Source material
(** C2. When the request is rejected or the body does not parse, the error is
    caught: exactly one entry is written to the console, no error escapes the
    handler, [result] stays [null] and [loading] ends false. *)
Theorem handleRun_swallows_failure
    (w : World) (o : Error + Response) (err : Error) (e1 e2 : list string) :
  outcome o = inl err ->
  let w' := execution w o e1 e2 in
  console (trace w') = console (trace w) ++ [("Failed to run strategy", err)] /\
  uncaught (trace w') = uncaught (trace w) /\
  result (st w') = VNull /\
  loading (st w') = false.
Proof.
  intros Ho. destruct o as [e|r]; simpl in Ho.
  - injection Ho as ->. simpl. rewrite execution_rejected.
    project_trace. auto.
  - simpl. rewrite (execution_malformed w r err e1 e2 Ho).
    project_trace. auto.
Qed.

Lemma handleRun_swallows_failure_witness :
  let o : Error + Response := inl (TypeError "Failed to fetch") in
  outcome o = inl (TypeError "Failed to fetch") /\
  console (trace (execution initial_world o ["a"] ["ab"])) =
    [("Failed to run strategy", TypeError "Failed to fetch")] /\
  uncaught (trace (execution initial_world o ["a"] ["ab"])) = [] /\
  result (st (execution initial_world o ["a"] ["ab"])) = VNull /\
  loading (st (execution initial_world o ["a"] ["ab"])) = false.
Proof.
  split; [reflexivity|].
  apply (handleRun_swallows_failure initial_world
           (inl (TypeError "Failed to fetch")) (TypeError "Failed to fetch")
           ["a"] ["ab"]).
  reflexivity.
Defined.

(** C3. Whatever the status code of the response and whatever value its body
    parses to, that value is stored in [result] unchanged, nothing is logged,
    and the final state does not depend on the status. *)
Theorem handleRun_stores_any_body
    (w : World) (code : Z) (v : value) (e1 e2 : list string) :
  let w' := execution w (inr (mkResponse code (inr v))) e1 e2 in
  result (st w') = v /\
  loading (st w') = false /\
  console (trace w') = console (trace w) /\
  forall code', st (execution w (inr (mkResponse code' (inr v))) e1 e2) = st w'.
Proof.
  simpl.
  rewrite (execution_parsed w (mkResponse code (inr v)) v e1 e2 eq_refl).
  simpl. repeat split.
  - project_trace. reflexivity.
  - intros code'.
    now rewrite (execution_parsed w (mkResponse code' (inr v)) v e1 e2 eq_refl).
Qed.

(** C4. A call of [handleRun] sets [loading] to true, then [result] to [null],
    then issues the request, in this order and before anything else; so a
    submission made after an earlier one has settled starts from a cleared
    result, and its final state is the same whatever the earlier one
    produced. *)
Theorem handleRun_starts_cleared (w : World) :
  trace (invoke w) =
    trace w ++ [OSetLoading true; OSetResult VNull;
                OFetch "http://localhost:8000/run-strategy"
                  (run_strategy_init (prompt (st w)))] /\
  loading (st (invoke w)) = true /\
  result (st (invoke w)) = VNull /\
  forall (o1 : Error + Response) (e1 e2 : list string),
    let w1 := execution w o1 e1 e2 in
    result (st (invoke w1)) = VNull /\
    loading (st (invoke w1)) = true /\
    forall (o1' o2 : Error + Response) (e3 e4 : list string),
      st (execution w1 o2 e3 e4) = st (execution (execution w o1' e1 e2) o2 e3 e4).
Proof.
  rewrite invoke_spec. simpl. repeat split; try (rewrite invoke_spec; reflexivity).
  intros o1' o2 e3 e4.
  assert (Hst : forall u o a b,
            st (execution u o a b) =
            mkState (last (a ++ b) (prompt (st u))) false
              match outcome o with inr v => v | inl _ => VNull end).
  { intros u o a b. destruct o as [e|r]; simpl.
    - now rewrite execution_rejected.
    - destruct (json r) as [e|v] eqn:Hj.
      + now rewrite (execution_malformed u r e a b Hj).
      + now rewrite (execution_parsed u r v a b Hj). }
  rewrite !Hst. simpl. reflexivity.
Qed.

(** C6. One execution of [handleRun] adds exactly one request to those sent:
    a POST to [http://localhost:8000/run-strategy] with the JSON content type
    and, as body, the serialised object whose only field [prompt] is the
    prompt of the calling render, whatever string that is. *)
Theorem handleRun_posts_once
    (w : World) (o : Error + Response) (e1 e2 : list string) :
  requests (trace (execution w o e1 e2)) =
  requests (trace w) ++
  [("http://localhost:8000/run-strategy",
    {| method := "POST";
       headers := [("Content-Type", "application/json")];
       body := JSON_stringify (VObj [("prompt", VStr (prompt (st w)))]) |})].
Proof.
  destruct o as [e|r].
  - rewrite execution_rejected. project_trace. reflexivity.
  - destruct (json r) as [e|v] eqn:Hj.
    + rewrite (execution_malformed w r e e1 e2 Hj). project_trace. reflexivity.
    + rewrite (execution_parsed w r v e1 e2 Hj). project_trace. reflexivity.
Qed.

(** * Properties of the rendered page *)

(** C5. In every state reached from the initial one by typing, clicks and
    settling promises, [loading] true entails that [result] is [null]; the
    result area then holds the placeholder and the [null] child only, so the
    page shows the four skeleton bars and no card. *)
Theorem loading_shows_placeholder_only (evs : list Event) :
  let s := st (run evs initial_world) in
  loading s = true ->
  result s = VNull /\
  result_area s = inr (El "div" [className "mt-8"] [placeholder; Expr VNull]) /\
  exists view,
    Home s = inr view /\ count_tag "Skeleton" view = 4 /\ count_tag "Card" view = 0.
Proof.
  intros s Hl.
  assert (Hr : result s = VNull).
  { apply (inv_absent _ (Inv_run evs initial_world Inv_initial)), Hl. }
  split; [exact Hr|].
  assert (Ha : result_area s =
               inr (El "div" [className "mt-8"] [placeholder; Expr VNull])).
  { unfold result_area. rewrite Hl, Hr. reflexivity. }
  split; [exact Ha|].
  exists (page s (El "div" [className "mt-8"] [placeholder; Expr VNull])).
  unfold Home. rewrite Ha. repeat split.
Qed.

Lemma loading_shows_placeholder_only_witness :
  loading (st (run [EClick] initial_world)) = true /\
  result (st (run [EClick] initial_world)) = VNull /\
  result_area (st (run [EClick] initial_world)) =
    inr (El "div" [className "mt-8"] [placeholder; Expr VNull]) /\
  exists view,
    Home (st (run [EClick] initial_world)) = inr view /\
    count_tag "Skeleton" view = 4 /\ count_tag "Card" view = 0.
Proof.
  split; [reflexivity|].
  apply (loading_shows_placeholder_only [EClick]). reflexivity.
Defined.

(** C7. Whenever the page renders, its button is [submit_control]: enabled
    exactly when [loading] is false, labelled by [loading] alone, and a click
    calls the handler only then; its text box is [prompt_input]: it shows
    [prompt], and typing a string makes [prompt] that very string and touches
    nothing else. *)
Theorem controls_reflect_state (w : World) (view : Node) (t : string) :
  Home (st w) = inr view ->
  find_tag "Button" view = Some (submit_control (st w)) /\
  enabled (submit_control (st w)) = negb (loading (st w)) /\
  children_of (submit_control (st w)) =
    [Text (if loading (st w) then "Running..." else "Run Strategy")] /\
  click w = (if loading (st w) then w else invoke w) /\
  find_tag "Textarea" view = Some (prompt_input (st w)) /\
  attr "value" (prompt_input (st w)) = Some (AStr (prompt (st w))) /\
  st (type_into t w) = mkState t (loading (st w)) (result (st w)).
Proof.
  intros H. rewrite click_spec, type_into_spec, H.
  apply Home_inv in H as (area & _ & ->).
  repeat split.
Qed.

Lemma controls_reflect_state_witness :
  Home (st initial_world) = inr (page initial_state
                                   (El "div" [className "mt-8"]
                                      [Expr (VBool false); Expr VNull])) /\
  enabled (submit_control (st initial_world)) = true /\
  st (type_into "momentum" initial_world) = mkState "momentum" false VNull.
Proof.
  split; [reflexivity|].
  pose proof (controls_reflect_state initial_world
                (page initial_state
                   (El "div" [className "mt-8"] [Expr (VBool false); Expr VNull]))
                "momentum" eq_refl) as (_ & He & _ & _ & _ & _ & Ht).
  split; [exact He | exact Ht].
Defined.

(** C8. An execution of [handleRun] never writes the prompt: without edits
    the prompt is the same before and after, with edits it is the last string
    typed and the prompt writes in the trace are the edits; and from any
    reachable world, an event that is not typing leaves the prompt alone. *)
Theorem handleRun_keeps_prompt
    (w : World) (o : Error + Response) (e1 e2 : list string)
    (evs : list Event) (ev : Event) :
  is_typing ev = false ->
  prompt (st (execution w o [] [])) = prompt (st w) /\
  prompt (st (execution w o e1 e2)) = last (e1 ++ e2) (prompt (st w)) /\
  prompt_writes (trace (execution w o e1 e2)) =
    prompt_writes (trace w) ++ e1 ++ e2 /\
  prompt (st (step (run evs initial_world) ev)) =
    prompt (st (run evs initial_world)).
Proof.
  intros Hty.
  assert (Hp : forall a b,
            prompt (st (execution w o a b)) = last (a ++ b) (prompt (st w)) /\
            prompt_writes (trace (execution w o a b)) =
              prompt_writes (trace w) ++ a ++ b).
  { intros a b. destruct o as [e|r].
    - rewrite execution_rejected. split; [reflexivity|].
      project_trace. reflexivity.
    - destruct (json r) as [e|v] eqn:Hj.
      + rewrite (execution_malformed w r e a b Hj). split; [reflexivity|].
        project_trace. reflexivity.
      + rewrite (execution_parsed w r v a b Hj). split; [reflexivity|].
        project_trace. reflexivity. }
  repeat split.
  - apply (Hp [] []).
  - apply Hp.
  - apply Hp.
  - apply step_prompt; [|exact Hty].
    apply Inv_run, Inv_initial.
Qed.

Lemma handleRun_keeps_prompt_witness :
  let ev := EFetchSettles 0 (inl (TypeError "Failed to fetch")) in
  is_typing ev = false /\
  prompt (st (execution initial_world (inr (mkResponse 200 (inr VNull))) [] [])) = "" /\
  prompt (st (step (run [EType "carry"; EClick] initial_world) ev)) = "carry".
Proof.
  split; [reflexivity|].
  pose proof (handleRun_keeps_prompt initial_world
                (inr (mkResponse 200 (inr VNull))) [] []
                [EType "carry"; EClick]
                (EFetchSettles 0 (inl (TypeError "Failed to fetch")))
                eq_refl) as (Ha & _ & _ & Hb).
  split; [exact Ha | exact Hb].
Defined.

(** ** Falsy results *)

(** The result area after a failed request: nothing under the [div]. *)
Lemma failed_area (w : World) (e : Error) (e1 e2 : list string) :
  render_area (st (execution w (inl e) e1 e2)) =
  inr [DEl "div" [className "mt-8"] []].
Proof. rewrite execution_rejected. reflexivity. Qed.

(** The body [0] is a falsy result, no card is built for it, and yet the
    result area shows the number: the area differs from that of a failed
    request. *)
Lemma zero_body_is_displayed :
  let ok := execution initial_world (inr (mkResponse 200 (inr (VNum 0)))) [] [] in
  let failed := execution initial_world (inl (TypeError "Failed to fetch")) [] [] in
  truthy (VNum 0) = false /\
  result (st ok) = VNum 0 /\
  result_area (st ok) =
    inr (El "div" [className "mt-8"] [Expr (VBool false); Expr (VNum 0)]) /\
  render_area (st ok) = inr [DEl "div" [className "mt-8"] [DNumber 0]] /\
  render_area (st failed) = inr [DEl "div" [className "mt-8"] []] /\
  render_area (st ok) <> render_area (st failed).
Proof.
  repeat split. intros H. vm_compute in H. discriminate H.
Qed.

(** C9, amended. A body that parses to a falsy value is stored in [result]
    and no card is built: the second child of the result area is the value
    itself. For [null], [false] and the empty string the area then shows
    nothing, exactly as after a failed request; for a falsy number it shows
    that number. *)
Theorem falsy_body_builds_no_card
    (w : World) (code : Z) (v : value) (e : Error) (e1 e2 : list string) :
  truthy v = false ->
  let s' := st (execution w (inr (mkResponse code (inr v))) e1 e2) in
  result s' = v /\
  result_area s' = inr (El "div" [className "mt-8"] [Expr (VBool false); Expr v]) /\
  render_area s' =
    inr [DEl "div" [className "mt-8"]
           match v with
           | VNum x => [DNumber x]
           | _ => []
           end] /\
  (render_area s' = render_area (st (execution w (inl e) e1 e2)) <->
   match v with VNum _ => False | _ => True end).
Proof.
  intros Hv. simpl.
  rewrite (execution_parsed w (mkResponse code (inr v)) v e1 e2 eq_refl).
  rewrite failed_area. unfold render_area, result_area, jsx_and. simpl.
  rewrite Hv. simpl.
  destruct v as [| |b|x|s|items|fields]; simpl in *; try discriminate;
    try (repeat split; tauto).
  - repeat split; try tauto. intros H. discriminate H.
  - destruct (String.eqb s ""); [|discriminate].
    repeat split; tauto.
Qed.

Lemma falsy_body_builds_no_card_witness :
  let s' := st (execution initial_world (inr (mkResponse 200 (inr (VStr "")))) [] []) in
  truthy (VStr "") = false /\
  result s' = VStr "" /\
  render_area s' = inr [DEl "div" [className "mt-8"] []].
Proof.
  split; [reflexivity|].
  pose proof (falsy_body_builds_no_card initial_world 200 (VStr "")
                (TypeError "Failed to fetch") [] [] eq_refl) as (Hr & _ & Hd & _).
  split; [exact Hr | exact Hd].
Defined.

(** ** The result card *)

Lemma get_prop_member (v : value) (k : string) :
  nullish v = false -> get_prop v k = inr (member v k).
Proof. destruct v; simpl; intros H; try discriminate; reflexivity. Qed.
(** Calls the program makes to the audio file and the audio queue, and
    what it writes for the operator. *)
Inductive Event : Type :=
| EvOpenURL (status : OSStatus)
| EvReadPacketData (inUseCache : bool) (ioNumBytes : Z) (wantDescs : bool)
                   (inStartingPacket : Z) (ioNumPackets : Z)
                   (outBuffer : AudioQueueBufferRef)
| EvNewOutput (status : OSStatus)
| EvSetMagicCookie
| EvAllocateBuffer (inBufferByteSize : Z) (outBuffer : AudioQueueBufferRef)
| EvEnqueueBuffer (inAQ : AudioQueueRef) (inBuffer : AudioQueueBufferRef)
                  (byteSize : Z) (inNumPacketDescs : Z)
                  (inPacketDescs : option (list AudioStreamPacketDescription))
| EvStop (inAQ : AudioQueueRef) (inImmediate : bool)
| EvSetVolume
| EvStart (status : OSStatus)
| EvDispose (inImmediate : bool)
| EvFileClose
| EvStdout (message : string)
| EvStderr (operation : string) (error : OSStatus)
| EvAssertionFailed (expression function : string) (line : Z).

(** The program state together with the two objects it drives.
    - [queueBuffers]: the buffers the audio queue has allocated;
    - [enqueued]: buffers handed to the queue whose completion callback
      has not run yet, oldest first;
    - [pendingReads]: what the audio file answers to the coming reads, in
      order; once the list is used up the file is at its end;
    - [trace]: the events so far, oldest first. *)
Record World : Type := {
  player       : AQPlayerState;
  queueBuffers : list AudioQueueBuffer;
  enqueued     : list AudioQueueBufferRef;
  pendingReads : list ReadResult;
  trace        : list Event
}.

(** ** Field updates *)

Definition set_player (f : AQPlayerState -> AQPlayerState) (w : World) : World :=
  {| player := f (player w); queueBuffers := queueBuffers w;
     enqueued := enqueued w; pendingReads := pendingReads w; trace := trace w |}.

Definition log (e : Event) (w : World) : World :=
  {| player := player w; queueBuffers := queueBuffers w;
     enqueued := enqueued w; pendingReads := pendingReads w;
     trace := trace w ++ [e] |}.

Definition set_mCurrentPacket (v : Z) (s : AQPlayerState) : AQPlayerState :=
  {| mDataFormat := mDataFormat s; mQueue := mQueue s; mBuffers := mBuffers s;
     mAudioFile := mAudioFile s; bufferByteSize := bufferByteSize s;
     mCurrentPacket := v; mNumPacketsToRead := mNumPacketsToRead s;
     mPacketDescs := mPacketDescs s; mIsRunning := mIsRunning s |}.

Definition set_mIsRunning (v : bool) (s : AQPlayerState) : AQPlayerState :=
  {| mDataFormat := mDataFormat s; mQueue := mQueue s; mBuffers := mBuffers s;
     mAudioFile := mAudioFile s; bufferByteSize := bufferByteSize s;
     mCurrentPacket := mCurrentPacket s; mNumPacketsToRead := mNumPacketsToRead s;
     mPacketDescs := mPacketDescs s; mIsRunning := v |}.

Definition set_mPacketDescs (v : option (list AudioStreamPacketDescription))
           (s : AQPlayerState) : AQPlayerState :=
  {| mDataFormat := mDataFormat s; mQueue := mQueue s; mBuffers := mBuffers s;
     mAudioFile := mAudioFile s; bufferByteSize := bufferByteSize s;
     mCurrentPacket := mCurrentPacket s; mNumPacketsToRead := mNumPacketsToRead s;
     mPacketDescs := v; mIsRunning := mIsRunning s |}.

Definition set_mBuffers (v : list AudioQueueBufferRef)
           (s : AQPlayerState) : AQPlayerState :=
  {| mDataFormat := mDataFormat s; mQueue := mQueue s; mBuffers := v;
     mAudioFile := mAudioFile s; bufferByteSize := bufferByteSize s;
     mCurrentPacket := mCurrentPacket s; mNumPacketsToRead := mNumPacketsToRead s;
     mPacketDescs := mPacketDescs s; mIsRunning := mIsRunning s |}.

Goal of the exercise
Every line from the top of the material above through the line holding "- injection Ho" should be reproduced word for word, and nothing beyond it.

Answer section
(** C2. When the request is rejected or the body does not parse, the error is
    caught: exactly one entry is written to the console, no error escapes the
    handler, [result] stays [null] and [loading] ends false. *)
Theorem handleRun_swallows_failure
    (w : World) (o : Error + Response) (err : Error) (e1 e2 : list string) :
  outcome o = inl err ->
  let w' := execution w o e1 e2 in
  console (trace w') = console (trace w) ++ [("Failed to run strategy", err)] /\
  uncaught (trace w') = uncaught (trace w) /\
  result (st w') = VNull /\
  loading (st w') = false.
Proof.
  intros Ho. destruct o as [e|r]; simpl in Ho.
  - injection Ho as ->. simpl. rewrite execution_rejected.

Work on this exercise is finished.